Huh? Audio for video tributes? I thought you were the video guys!? Well, yes, but we also do oral histories. And, there is an audio track (or three or four) in all our life story video projects and there are audio issues in every project. So, for those of you thinking about your own foray into video biography and related genres, I thought I would offer these audio tips.
For a lot of people getting started in the area we specialize in – tribute videos and family history video – the video part goes fine. But they rely on the video camera’s inbuilt microphone and the sound is definitely not fine. Why? Because the pickup pattern for an inbuilt mic is very wide – and that fact, combined with the camera’s auto gain function (low noises are automatically boosted in volume), means that all kinds of extraneous noises get added. The result can sound like the interview took place just outside the monkey cage of the Bronx Zoo.
But we can fix it, right? We just take the audio into a program like Apple’s Soundtrack Pro, or Adobe’s Soundbooth, isolate the background noise and, well, reduce it! Not really. While you can make bad audio a little less bad, you cannot make bad audio good.
So your best approach is to invest in a decent Lavalier mic and a reputable shotgun mic. If money is no object, then grab a couple of wireless mics while you are at it. Always use headphones when recording and, if you know what you are doing, turn off the auto settings and set your audio manually – cutting out problems that the camera’s auto gain can cause.
Ok, you decide you are going to include some recreational, vocational or occupational footage in your tribute video. That means you are going to be out on location somewhere. In nature. With planes, trains and automobiles. And their noise.

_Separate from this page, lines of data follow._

Lemma sys_inv_step s s' : sys_inv s -> sys_step s s' -> sys_inv s'.
Proof.
  intros Hinv Hstep. destruct Hstep; unfold sys_inv in *; cbn in *.
  - (* DML *) destruct (buffer_dml_section _ _ _ H0 H) as (Ha & Hw & He).
    destruct ph; [destruct Hinv as [Hi Hacc]|destruct Hinv as (Hi & Hext & Hacc)|destruct Hinv; congruence].
    + split; [congruence|]. by rewrite Hacc, Hw, app2_assoc.
    + split_and!; [done|by apply He|]. by rewrite Hacc, Hw, app2_assoc.
  - apply buffer_dml_err in H0 as [-> _]. done.
  - (* ingest *) destruct (buffer_mutations_section _ _ _ _ H0 H) as (Ha & Hw & He).
    destruct ph; [destruct Hinv as [Hi Hacc]|destruct Hinv as (Hi & Hext & Hacc)|destruct Hinv; congruence].
    + split; [congruence|]. by rewrite Hacc, Hw, app2_assoc.
    + split_and!; [done|by apply He|]. by rewrite Hacc, Hw, app2_assoc.
  - apply buffer_mutations_section in H0 as [-> _]; done.
  - (* read *) destruct (start_read_txn_section _ _ _ _ H0 H) as (Ha & Hw & He & _).
    destruct ph; [destruct Hinv as [Hi Hacc]|destruct Hinv as (Hi & Hext & Hacc)|destruct Hinv; congruence].
    + split; [congruence|]. by rewrite Hw.
    + split_and!; [done|by apply He|]. by rewrite Hw.
  - (* commit *) unfold commit_begin in H. destruct (autocommit st) eqn:E; simplify_eq.
    destruct Hinv as [_ Hacc]. split_and!; [done| |done].
    destruct (txn st); cbn; try done. exists [], []. by rewrite !app_nil_r.
  - (* failed *) destruct Hinv as (Ha & _ & Hacc). split; [congruence|done].
  - (* committed *) destruct Hinv as (Ha & Hext & Hacc).
    destruct (finish_commit_section _ _ Hext) as (st1 & Hst1 & Ha1 & Hw). simplify_eq.
    split; [congruence|]. by rewrite all_of_snoc, Hw, app2_assoc.
  - (* rollback *) unfold rollback_section in H. destruct (autocommit st) eqn:E; simplify_eq.
    destruct Hinv as [_ ->]. split; [done|].
    rewrite all_of_snoc. symmetry. apply app2_nil_r.
  - (* mode *) destruct Hinv as [Hi Hacc]. unfold toggle_section in H.
    destruct b; cbn in H; [|by simplify_eq]. destruct (autocommit st) eqn:E; cbn in H; simplify_eq.
    split; [auto|done].
  - (* toggle *) destruct Hinv as [Hi Hacc]. unfold toggle_section in H.
    destruct (b && negb (autocommit st)); simplify_eq/=. done.
  - destruct Hinv as (_ & Ht & Hacc). unfold restore_manual in H. rewrite Ht in H. by simplify_eq.
  - destruct Hinv as (Ha & Ht & Hacc). split; [done|]. rewrite Ht, all_of_snoc, Hacc.
    symmetry. apply app2_nil_r.
Qed.

Lemma sys_inv_reachable s : rtc sys_step sys_new s -> sys_inv s.
Proof.
  intros H. remember sys_new as s0 eqn:E. assert (sys_inv s0) as H0 by (by subst).
  clear E. induction H; eauto using sys_inv_step.
Qed.

(** ** The sequential handlers are paths of the system *)

Context (env : Env).

(** The one event a commit of [s] and [m] makes. *)
Definition commit_event (self : Connection) (s : list SpannerSql) (m : list Mutation) (ev : Event) : Prop :=
  let c := c_config self in
  match s with
  | [] => exists r, ev = Ev (WriteOnly (write_only_options (request c) (retry c)) m) r
  | _ => exists r, ev = Ev (RunBatch (build_runner (isolation c) (request c) (retry c))
                              (Some (batch_dml (request c) (retry c) false s)) m) r
  end.

(** The reply under which a call reports success. *)
Definition reply_ok {A} (limit : option Z) (r : Reply A) : Prop :=
  r_cancelled r = false /\ (is_Some limit -> r_expired r = false) /\ exists a, r_outcome r = inl a.

Lemma slot_fresh s o : slot_cancelled (slot_step s (BeginOperation o)) o = false.
Proof.
  unfold slot_cancelled, slot_step, signal_new, is_latched; cbn.
  rewrite lookup_insert_eq; cbn. by rewrite lookup_insert_eq.
Qed.

Lemma perform_inv {A} slot limit opt (c : Call A) w w' r :
  slot_cancelled (w_slots w) slot = false -> perform env slot limit opt c w = Some (w', r) ->
  w_txn w' = w_txn w /\ w_cells w' = w_cells w /\
  w_trace w' = w_trace w ++ [Ev c (env (w_trace w) A c)] /\
  (is_Ok r <-> reply_ok limit (env (w_trace w) A c)).
Proof.
  unfold perform, perform_then, reply_ok, is_Ok. intros ->. set (rep := env (w_trace w) A c).
  destruct (r_cancelled rep) eqn:Ec; intros [= <- <-]; cbn; split_and!; try done.
  - split; [by intros []|]. naive_solver.
  - unfold with_timeout, outcome. destruct limit as [l|], (r_expired rep) eqn:Ee, (r_outcome rep) as [a|e] eqn:Eo;
      split; try naive_solver; intros (_ & H & a' & Ha); try done; by discriminate H.
Qed.

(** Applying a transaction's work touches no transaction state, and makes one
    call carrying all of it, or none when there is nothing to write or the
    connection is read-only. *)
Lemma apply_manual_txn_inv self work w :
  exists w' r, apply_manual_txn env self work w = Some (w', r) /\ w_txn w' = w_txn w /\
    let ro := is_read_only (w_cells w) (c_config self) in
    if has_pending_work work then
      if ro then w' = w /\ exists e, r = Err e /\ status e = InvalidState
      else exists ev, w_trace w' = w_trace w ++ [ev] /\
             commit_event self (pending_statements work) (pending_mutations work) ev /\
             (is_Ok r <-> match ev with Ev _ rep =>
                            reply_ok (update_timeout (timeouts (c_config self))) rep end)
    else w_trace w' = w_trace w /\ w_cells w' = w_cells w /\ r = Ok tt.
Proof.
  unfold apply_manual_txn, read_cells, lift, check_commit_writable, mbind, M_bind. cbn.
  destruct (is_read_only _ _) eqn:Hro, (has_pending_work work) eqn:Hp; cbn.
  1: { do 2 eexists. split_and!; [done..|]. by eexists. }
  all: destruct work as [|t|s m]; try done; try (by do 2 eexists).
  1,3: apply has_pending_work_spec in Hp as [Hps Hpm]; cbn in Hps, Hpm; subst;
    do 2 eexists; by split_and!.
  unfold apply_transaction, mbind, M_bind, begin_operation. cbn [length].
  set (w1 := mkWorld _ _ _ _).
  assert (slot_cancelled (w_slots w1) (c_slot self) = false) as Hs by apply slot_fresh.
  destruct s as [|x s].
  - rewrite decide_True by done. unfold write_mutations_txn. rewrite decide_False by (destruct m; [by cbn in Hp|done]).
    unfold mbind, M_bind. destruct (perform _ _ _ _ _ w1) as [[w2 r]|] eqn:E.
    2: { unfold perform, perform_then in E. rewrite Hs in E. by case_match. }
    destruct (perform_inv _ _ _ _ _ _ _ Hs E) as (Ht & Hc & Htr & Hok).
    unfold w1 in Ht, Htr, Hok; cbn [w_trace w_txn] in Ht, Htr, Hok.
    destruct r as [mc|e]; do 2 eexists; (split; [done|]; split; [done|]); cbn;
      (eexists; split; [done|]; split; [by eexists|]); cbn; rewrite <- Hok; unfold is_Ok; naive_solver.
  - rewrite decide_False by done. unfold run_batch_txn. rewrite !decide_False by (cbn [length]; lia).
    unfold mbind, M_bind. destruct (perform _ _ _ _ _ w1) as [[w2 r]|] eqn:E.
    2: { unfold perform, perform_then in E. rewrite Hs in E. by case_match. }
    destruct (perform_inv _ _ _ _ _ _ _ Hs E) as (Ht & Hc & Htr & Hok).
    unfold w1 in Ht, Htr, Hok; cbn [w_trace w_txn] in Ht, Htr, Hok.
    destruct r as [[cs mc]|e]; do 2 eexists; (split; [done|]; split; [done|]); cbn;
      (eexists; split; [done|]; split; [by eexists|]); cbn; rewrite <- Hok; unfold is_Ok; naive_solver.
Qed.

(** ** Properties *)

(** C1: buffered work is applied exactly once or discarded by a rollback, and
    never lost, duplicated or reordered, whatever statements do while a commit or
    an autocommit toggle is in flight.  In every reachable state the statements
    and mutations ever accepted are, in order, those settled (applied by a
    successful commit or discarded) followed by those still buffered or held by
    the toggle in flight; in autocommit mode nothing is buffered; and neither
    section that ends a commit can panic: the applied work is a prefix of the
    buffer, and the state a failed toggle restores into is empty. *)
Theorem buffered_work_settled_once s :
  rtc sys_step sys_new s ->
  s_accepted s = app2 (all_of (s_settled s))
                   (work_of (match s_phase s with Toggling work => work | _ => txn (s_state s) end)) /\
  (autocommit (s_state s) = true -> txn (s_state s) = Unset) /\
  match s_phase s with
  | Idle => True
  | Committing work => is_Some (finish_commit (s_state s) work)
  | Toggling work => is_Some (restore_manual (s_state s) work)
  end.
Proof.
  intros H%sys_inv_reachable. unfold sys_inv in H. destruct (s_phase s) as [|work|work].
  - by destruct H.
  - destruct H as (Ha & Hext & Hacc). split_and!; [done|congruence|].
    destruct (finish_commit_section _ _ Hext) as (st' & -> & _). done.
  - destruct H as (Ha & Ht & Hacc). split_and!; [done..|]. unfold restore_manual. by rewrite Ht.
Qed.

(** C6: [commit], run alone, is all or nothing.  It fails with [InvalidState] and
    changes nothing in autocommit mode; it never panics; with buffered work on a
    writable connection it makes exactly one call carrying all of the work, in
    order, and then, if and only if that call succeeded, empties the transaction;
    on any failure (a read-only connection included) the transaction state is
    exactly what it was, so the commit can be replayed; with nothing buffered it
    makes no call and ends the transaction. *)
Theorem commit_all_or_nothing self w :
  exists w' r, commit env self w = Some (w', r) /\
    if autocommit (w_txn w) then w' = w /\ exists e, r = Err e /\ status e = InvalidState
    else
      let work := txn (w_txn w) in
      w_txn w' = match r with Ok _ => mkTxnState false Unset | Err _ => w_txn w end /\
      if has_pending_work work then
        if is_read_only (w_cells w) (c_config self)
        then w' = w /\ exists e, r = Err e /\ status e = InvalidState
        else exists ev, w_trace w' = w_trace w ++ [ev] /\
               commit_event self (pending_statements work) (pending_mutations work) ev /\
               (is_Ok r <-> match ev with Ev _ rep =>
                              reply_ok (update_timeout (timeouts (c_config self))) rep end)
      else w_trace w' = w_trace w /\ r = Ok tt.
Proof.
  unfold commit, locked, mbind at 1, M_bind at 1, commit_begin. destruct w as [sl ce [ac t] tr]; cbn.
  destruct ac; cbn; [do 2 eexists; split_and!; try done; by eexists|].
  unfold mbind, M_bind. set (w := mkWorld sl ce (mkTxnState false t) tr).
  destruct (apply_manual_txn_inv self t w) as (w' & r & -> & Htxn & Hap).
  unfold w in Hap; cbn -[commit_event] in Hap. destruct r as [[]|e].
  - rewrite Htxn. cbn [w_txn w]. destruct (finish_commit_section (mkTxnState false t) t) as (st' & Hfin & Ha & Hw).
    { destruct t; cbn; try done. exists [], []. by rewrite !app_nil_r. }
    rewrite Hfin. cbn. do 2 eexists. split; [done|]. split.
    + assert (txn st' = Unset) as Hu by exact (finish_all_unset (mkTxnState false t) _ Hfin).
      destruct st' as [ac' t']; cbn in *. by subst.
    + destruct (has_pending_work t); [|naive_solver].
      destruct (is_read_only ce (c_config self)); [by destruct Hap as (_ & e & ? & _)|].
      destruct Hap as (ev & ? & ? & Hok). by exists ev.
  - do 2 eexists. split; [done|]. split; [done|].
    destruct (has_pending_work t); [|naive_solver].
    destruct (is_read_only ce (c_config self)); done.
Qed.

(** C8: the autocommit setter is all or nothing.  Enabling autocommit in a manual
    transaction commits it: on success the connection is in autocommit mode with
    nothing buffered, on any failure (a read-only connection included) it is back
    in the manual transaction exactly as it was; the work goes out in exactly one
    call.  In every other case the setter only stores the mode. *)
Theorem set_autocommit_all_or_nothing self enable w :
  exists w' r, set_autocommit env self enable w = Some (w', r) /\
    if enable && negb (autocommit (w_txn w)) then
      let work := txn (w_txn w) in
      w_txn w' = match r with Ok _ => mkTxnState true Unset | Err _ => w_txn w end /\
      if has_pending_work work then
        if is_read_only (w_cells w) (c_config self)
        then w_trace w' = w_trace w /\ exists e, r = Err e /\ status e = InvalidState
        else exists ev, w_trace w' = w_trace w ++ [ev] /\
               commit_event self (pending_statements work) (pending_mutations work) ev /\
               (is_Ok r <-> match ev with Ev _ rep =>
                              reply_ok (update_timeout (timeouts (c_config self))) rep end)
      else w_trace w' = w_trace w /\ r = Ok tt
    else w' = mkWorld (w_slots w) (w_cells w) (mkTxnState enable (txn (w_txn w))) (w_trace w) /\ r = Ok tt.
Proof.
  unfold set_autocommit, locked, mbind at 1, M_bind at 1, toggle_section.
  destruct w as [sl ce [ac t] tr]; cbn. destruct (enable && negb ac) eqn:Een; [|by do 2 eexists].
  apply andb_true_iff in Een as [-> Hac]. destruct ac; [done|]. cbn.
  unfold mbind, M_bind, catch. set (w := mkWorld sl ce (mkTxnState true Unset) tr).
  destruct (apply_manual_txn_inv self t w) as (w' & r & -> & Htxn & Hap).
  unfold w in Hap; cbn -[commit_event] in Hap. destruct r as [[]|e].
  - do 2 eexists. split; [done|]. split; [by rewrite Htxn|].
    destruct (has_pending_work t); [|naive_solver].
    destruct (is_read_only ce (c_config self)); [by destruct Hap as (_ & e & ? & _)|done].
  - rewrite Htxn. cbn. do 2 eexists. split; [done|]. split; [done|]. cbn.
    destruct (has_pending_work t); [|naive_solver].
    destruct (is_read_only ce (c_config self)); [|done].
    destruct Hap as (-> & e' & [= <-] & ?). split; [done|]. by eexists.
Qed.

There are a few things you can do to reduce extraneous noises on location. Use a wind baffle or windscreen on your mics for one. Filming early in the morning is another – it is usually better light, there is less wind, and if you are early enough there will be less human-generated noise. Also, if you are recording interviews outside later in the day – and you get a burst of traffic noise – you may simply have to ask the question again. And again, if necessary.

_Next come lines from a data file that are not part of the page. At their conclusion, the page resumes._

(* ===== verification/StatementState.v ===== *)
(** * [src/statement.rs]: the statement's state, options and bound data

    The fields of [SpannerStatement], its option setter and getter, binding, and
    the helpers its execution paths share.  Arrow batches and what [src/bind.rs]
    makes of them are the interface [Batches]: a statement only counts rows and
    asks for a row's parameters or its insert mutation. *)

From S2P Require Import Prelude RustStr RustNum ErrorModel Options DirectedRead Staleness Config.
From S2P Require Import Sql Runtime Stream Txn Client Connection.

(** What the statement needs of Arrow data and of [src/bind.rs]. *)
Class Batches `{SC : SpannerClient} := {
  RecordBatch : Type;
  Schema : Type;
  num_rows : RecordBatch -> nat;
  num_columns : RecordBatch -> Z;
  get_array_memory_size : RecordBatch -> Z;
  schema : RecordBatch -> Schema;
  (** [bind::resolve_parameter_names], [bind_params], [insert_mutation],
      [create_table_sql], [mutation_table] *)
  resolve_parameter_names : rstr -> RecordBatch -> bool -> Result (list rstr);
  bind_params : StatementBuilder -> list rstr -> RecordBatch -> nat -> Result StatementBuilder;
  insert_mutation : rstr -> RecordBatch -> nat -> Result Mutation;
  create_table_sql : rstr -> option rstr -> Schema -> bool -> Result rstr;
  mutation_table : option rstr -> rstr -> rstr;
}.

Inductive IngestMode := Append | Create | CreateAppend | Replace.

#[export] Instance IngestMode_eq_dec : EqDecision IngestMode.
Proof. solve_decision. Defined.

(** [adbc_core]'s canonical spellings of the ingest modes. *)
Definition MODE_APPEND : rstr := str "adbc.ingest.mode.append".
Definition MODE_CREATE : rstr := str "adbc.ingest.mode.create".
Definition MODE_CREATE_APPEND : rstr := str "adbc.ingest.mode.create_append".
Definition MODE_REPLACE : rstr := str "adbc.ingest.mode.replace".

Definition ingest_mode_string (m : IngestMode) : rstr :=
  match m with
  | Append => MODE_APPEND | Create => MODE_CREATE
  | CreateAppend => MODE_CREATE_APPEND | Replace => MODE_REPLACE
  end.

(** [OptionStatement], with its keys. *)
Inductive OptionStatement :=
  | OsTargetTable
  | OsTargetDbSchema
  | OsTargetCatalog
  | OsTemporary
  | OsIncremental
  | OsIngestMode
  | OsProgress
  | OsMaxProgress
  | OsOther (k : rstr).

Definition os_key (k : OptionStatement) : rstr :=
  match k with
  | OsTargetTable => str "adbc.ingest.target_table"
  | OsTargetDbSchema => str "adbc.ingest.target_db_schema"
  | OsTargetCatalog => str "adbc.ingest.target_catalog"
  | OsTemporary => str "adbc.ingest.temporary"
  | OsIncremental => str "adbc.statement.exec.incremental"
  | OsIngestMode => str "adbc.ingest.mode"
  | OsProgress => str "adbc.statement.exec.progress"
  | OsMaxProgress => str "adbc.statement.exec.max_progress"
  | OsOther k => k
  end.

(** [string_option] of [src/statement.rs]: the label is the option's own key. *)
Definition stmt_string_option (key : OptionStatement) (value : OptionValue) : Result rstr :=
  string_option value (option_label (os_key key)).

Definition check_target_catalog (catalog own : rstr) : Result rstr :=
  if decide (catalog = own) then Ok catalog
  else Err (unsupported [Lit "ingest target catalog "; Dbg catalog;
                         Lit ": this connection can only write to "; Dbg own;
                         Lit "; set adbc.ingest.target_catalog to that or leave it unset"]).

Definition ingest_mode_option (key : OptionStatement) (value : OptionValue) : Result IngestMode :=
  s ← stmt_string_option key value;
  if decide (s = MODE_APPEND \/ s = str "append") then Ok Append
  else if decide (s = MODE_CREATE \/ s = str "create") then Ok Create
  else if decide (s = MODE_CREATE_APPEND \/ s = str "create_append") then Ok CreateAppend
  else if decide (s = MODE_REPLACE \/ s = str "replace") then Ok Replace
  else Err (not_implemented [Lit "ingest mode "; Dbg s]).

They say that as an audience we are more tolerant of bad video than bad audio…
While you are out and about, it is always a good idea to record some general background noise (“nat sound”) while you are there. You may want to add some to your interview footage later (assuming you have been successful in screening out background noise in the first place).

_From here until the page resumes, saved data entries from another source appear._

(* ===== verification/IngestFacts.v ===== *)
(** * Bulk ingest: what is written, and what an error reports

    The bound batches flatten to one sequence of rows ([flat_rows]); chunks and
    bisected halves are ranges of it.  [acknowledged] is what the trace shows was
    written: the mutations of the write-only commits that succeeded, in order.
    [batch_calls] is what it shows was sent through BatchWrite, and what each call
    reported applied. *)

From S2P Require Import Prelude RustStr RustNum ErrorModel Options DirectedRead Staleness Config.
From S2P Require Import Sql Runtime Stream Txn Client Wp Connection TxnSystem StatementState Ingest.

(** ** Lists *)

Definition slice {A} (start stop : nat) (l : list A) : list A := drop start (take stop l).

Lemma slice_app {A} start stop (l k : list A) :
  slice start stop (l ++ k) = slice start stop l ++ slice (start - length l) (stop - length l) k.
Proof.
  unfold slice. rewrite take_app, skipn_app. f_equal. rewrite length_take.
  destruct (decide (length l <= stop)).
  - by rewrite Nat.min_r by lia.
  - rewrite !drop_ge; [done|rewrite length_take; lia|]. rewrite length_take. lia.
Qed.

Lemma slice_cat {A} start mid stop (l : list A) :
  start <= mid <= stop -> slice start stop l = slice start mid l ++ slice mid stop l.
Proof.
  intros H. unfold slice. rewrite <- (take_drop mid (take stop l)) at 1.
  rewrite take_take, Nat.min_l by lia. rewrite skipn_app, drop_drop. f_equal. rewrite length_take.
  destruct (decide (mid <= length l)); [f_equal; lia|].
  rewrite !drop_ge; [done|rewrite length_take; lia..].
Qed.

Lemma slice_seq start stop n :
  slice start stop (seq 0 n) = seq start ((stop `min` n) - start).
Proof. unfold slice. by rewrite take_seq, drop_seq. Qed.

Lemma slice_length {A} start stop (l : list A) :
  stop <= length l -> length (slice start stop l) = stop - start.
Proof. intros H. unfold slice. rewrite length_drop, length_take. lia. Qed.

Lemma slice_empty {A} n (l : list A) : slice n n l = [].
Proof. unfold slice. apply drop_ge. rewrite length_take. lia. Qed.

Lemma map_slice {A B} (g : A -> B) start stop l :
  slice start stop (map g l) = map g (slice start stop l).
Proof. unfold slice. by rewrite firstn_map, skipn_map. Qed.

Section Rows.
Context `{B : Batches}.

Definition batch_rows (b : RecordBatch) : list (RecordBatch * nat) := map (pair b) (seq 0 (num_rows b)).
Definition flat_rows (bs : list RecordBatch) : list (RecordBatch * nat) := concat (map batch_rows bs).

Definition row_mutation (target : rstr) (row : RecordBatch * nat) : Result Mutation :=
  insert_mutation target row.1 row.2.

Lemma batch_rows_length b : length (batch_rows b) = num_rows b.
Proof. unfold batch_rows. by rewrite length_map, length_seq. Qed.

Lemma flat_rows_length bs : length (flat_rows bs) = sum_list_with num_rows bs.
Proof.
  induction bs as [|b bs IH]; [done|]. unfold flat_rows in *. cbn.
  by rewrite length_app, batch_rows_length, IH.
Qed.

Natural sound can also be useful if you are planning to incorporate images or other graphics with your location-shot footage while editing your tribute video. How? Well, in editing, you may want to transition from the location shots to your images. A sensible approach is to place some of the background noise under the images (plus some music, probably) so you don’t get a dramatic change in the sound tone and so that you maintain aural continuity. Also, background noise from location can serve as a “patch” if you need to cover some unexpected and unwelcome sound like an overhead aircraft.
Some Editing Suite Fixes
Once you are ready to edit your tribute video you are likely to run into other audio issues, many of which can be easily solved in editing. Sound too low on a clip? Export the audio to Soundtrack Pro or Soundbooth and simply normalize it.
Maybe you have a number of audio tracks stacked up – and the overall sound is too high. Mark the audio peaks and, using your audio meters and working with the individual tracks, bring down the combined level to around -6dB. Another issue: Interviews made with different cameras or different mics will probably have different sound levels – a quick fix is to select all the audio tracks and apply a normalization gain.
Fixing Worst Case Audio (Call the Foley Artist)
We recently had the privilege of shooting a tribute video for a couple for whom the garden was an enormous interest. The challenge was that the front part of the garden, which had a number of topiary animals, was situated on somewhat busy road – with the more than occasional car roaring past.
The footage we recorded of the subject clipping these crazy animals looked excellent. But at certain key moments a car would rush past and the audio became unusable. Simply placing natural sound under the footage (and muting the original audio) did not solve the problem, because we needed the subject’s footfalls as well as the sound of the secateurs as she clipped the topiary animals.
The best answer was to strip all the audio and replace it with natural sound and sound effects (footfalls and scissors in this case – kindly provided by Footage Firm). The result was perfect.
Other Tribute Video Audio Issues
These days, editing suites seem to be able to take almost any media format and it’s all grist for the mill. But with audio from disparate sources in disparate formats, we often find we get better results if we convert to 48.0 KHz, uncompressed audio (“aiff”) before bringing it into the edit. To be honest, we are not sure if the improvement is real or imagined, but given the importance of audio to any video tribute project it’s worth the extra step (you also avoid the need to render out the audio).
Another audio issue for tribute videos arises when it comes time to output your magnum opus for the web. You will be given a number of audio options, some of which are designed to save you on file size. Audio, though, is such a small constituent of file size but such an important factor in overall perception of quality there is really no choice. Always use “best” settings and the highest bit rate you can find (320 kbps in our case).
Audio can be the red-headed step child of video tributes. Yet sharp, clean audio is arguably more important to the overall quality of your life story video than good video. So, take the time to take the care and put audio at the top of your list in every tribute video.